Friday, September 12, 2014

Nothing says Welcome to My Rental Home like Gray Chicken




                Laurie Colwin might have felt liberated by rental house cooking, but I was stymied. It was one of those ill-advised invitations that is extended on the shoulder of the morning caffeine high and by mid-afternoon, I was thinking, “What was I thinking?”
                I invited Mom and Steve to come to dinner. I chose to make a simple white wine and tarragon braised chicken. Apparently, not only did I leave all my cookbooks behind in Virginia, I also left my lifetime of accumulated experience, experience that would have guided me away from braised chicken with vivid memories of its rubbery texture, would have warned me off cooking with white wine bc the flavor is so unpleasant, so sour and tangy, so like white wine. And never mind the tarragon. In Virginia I knew to elide tarragon in any recipe. Here I embraced it like some 1962 House Beautiful-reading, Julia Child-imitating Stepford wife.
                The first thing I was missing was a wine bottle opener. Well, really the first thing I was missing were chicken thighs. None of those to be had, so I subbed in breasts and drumsticks. I burned the butter and browned the chicken in it anyway; I burned the shallots, but the recipe said they should begin to caramelize, so I flipped them over and burned the other side.
                Then it came time for the wine. No opener, not even a Swiss army knife. Nary a Leatherman to be found. Who lives here? Pentecostalists? Everything is in English. Mormons? Only one master bedroom.  
                After a few misbegotten attempts with a flat-nosed screw driver and a hammer, and then a Phillips head screw driver and hammer, I found my way with this tool. 

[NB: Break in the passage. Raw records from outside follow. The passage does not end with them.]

(** *** Disks, power and booting *)

(** The request may be sent to this VM's hypervisor. *)
Definition may_send (vm : VirtualMachine) (req : chRequest) : Prop := ok_call en I (ChRequest (chSocket vm) req).

Lemma may_send_moved vm vm' req : volumes_moved vm vm' → may_send vm req → may_send vm' req.
Proof. intros Hm. unfold may_send. by rewrite (volumes_moved_socket _ _ Hm). Qed.

Lemma add_disks_wp l disks vm w :
  (∀ d, may_send vm (VmAddDisk d)) → I w →
  wp en (add_disks l disks vm) w (λ res w', I w' ∧ volumes_moved vm (fst res)).
Proof.
  revert vm w. induction l as [|v l IH]; intros vm w Hd Hw; cbn [add_disks]; [split; [done|apply volumes_moved_refl]|].
  destruct (if IsHotpluggable v then _ else _) as [[i st]|]; [|by apply IH]. case_decide; [|by apply IH].
  apply wp_seq. eapply wp_mono; [|instantiate (1 := λ _ w', I w')].
  - intros [e|] w1 Hw1; [split; [done|apply volumes_moved_refl]|].
    pose proof (set_status_phase_moved i VolumeReady vm) as Hm.
    eapply wp_mono; [|apply IH; [|done]]; [|intros d; eauto using may_send_moved].
    intros res w2 [? ?]. split; [done|]. by eapply volumes_moved_trans.
  - case_bool_decide; [done|]. wp_use node_IsBlock_wp; [|done]. intros [blk|e] w1 [Hw1 _]; [|done].
    apply (wp_ok en I); [apply Hd|done|]. intros [e|] w2 Hw2; [done|]. node.
Qed.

Not sure what it’s called, but it worked beautifully to hammer the cork into the bottle and then to hold the cork at bay as I poured the wine out. Mustard, tarragon, simmer til done, simmer til thick, simmer til rubbery, then simmer some more to reheat.
                I had decided to accompany the chicken with Brussels sprouts roasted with bacon. I’m not sure about the complementing flavors, but usually I love these. The rental house oven needs some calibrating, so in the time it took to walk Mom and Steve around the house looking for the cable box, the Brussels sprouts had been burnt to their carbon essence.
                I had bought a loaf of olive bread, so there was that.
                The finished chicken was gray. There was the assaultive white wine flavor. And then there was another off flavor, something with a vaguely chemical top note and a decidedly petroleum finish. I thought it could have been from the shreds of wine cork which were actually plastic—classier than screw top, but without the pretentions and impracticality of real cork. Then I wondered if I should have washed that mystery tool before I poked it into the wine, at least rinsed off the Rust-Oleum. When a green flatworm wriggled onto my fork, I realized it was the tarragon. It came back to me with the force of a fabricated repressed memory of devil worship and kitten sacrifice—I loathe tarragon.


                Mom repeated a variation on, “This chicken is delicious” at least ten times. After the second time, you know it is just pity praise. Not only was the chicken disgusting, it was so rubbery cutting it risked some terrible slapstick routine where the chicken goes flying into your mother just as your chair loses purchase and tips over backwards and only the dogs are happy until one of them chokes on a bone.
                When I said that I thought the Brussels sprouts were burned, she insisted that she likes them crispy. With a mother like that, a dismal dinner can transubstantiate into a tolerable meal, and you wake up the next morning telling yourself, “That wasn’t so bad,” and answering, “It could have been worse,” reminding yourself that the wine was good (mom brought it, with an opener) and reflecting that the napkins sure looked  peppy.